** TASK ITEM **
Restate word for word the span of lines that opens with the line containing "intros Hl. unfold" and closes with the last line of the material. Include both ends and nothing more.

** LISTED RECORDS **
▽

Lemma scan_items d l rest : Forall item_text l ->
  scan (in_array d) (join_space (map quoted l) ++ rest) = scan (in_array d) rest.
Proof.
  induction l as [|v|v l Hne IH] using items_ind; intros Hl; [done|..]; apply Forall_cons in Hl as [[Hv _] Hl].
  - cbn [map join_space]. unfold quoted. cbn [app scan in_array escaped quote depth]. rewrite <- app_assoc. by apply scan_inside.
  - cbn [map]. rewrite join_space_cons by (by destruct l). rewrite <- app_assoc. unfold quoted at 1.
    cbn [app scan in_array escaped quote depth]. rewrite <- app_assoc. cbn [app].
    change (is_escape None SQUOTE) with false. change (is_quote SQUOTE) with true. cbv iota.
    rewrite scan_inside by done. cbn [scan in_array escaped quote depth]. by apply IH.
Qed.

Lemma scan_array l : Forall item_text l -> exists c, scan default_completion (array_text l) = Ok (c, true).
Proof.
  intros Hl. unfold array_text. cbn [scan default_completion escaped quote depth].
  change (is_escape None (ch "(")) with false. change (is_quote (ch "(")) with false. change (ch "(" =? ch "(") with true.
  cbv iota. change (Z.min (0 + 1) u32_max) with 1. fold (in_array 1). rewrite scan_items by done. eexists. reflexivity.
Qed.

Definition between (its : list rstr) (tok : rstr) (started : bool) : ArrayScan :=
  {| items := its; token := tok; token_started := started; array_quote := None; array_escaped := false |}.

△

** FINISHED EXERCISE **
  intros Hl. unfold array_text. cbn [scan default_completion escaped quote depth].
  change (is_escape None (ch "(")) with false. change (is_quote (ch "(")) with false. change (ch "(" =? ch "(") with true.
  cbv iota. change (Z.min (0 + 1) u32_max) with 1. fold (in_array 1). rewrite scan_items by done. eexists. reflexivity.
Qed.

Definition between (its : list rstr) (tok : rstr) (started : bool) : ArrayScan :=
  {| items := its; token := tok; token_started := started; array_quote := None; array_escaped := false |}.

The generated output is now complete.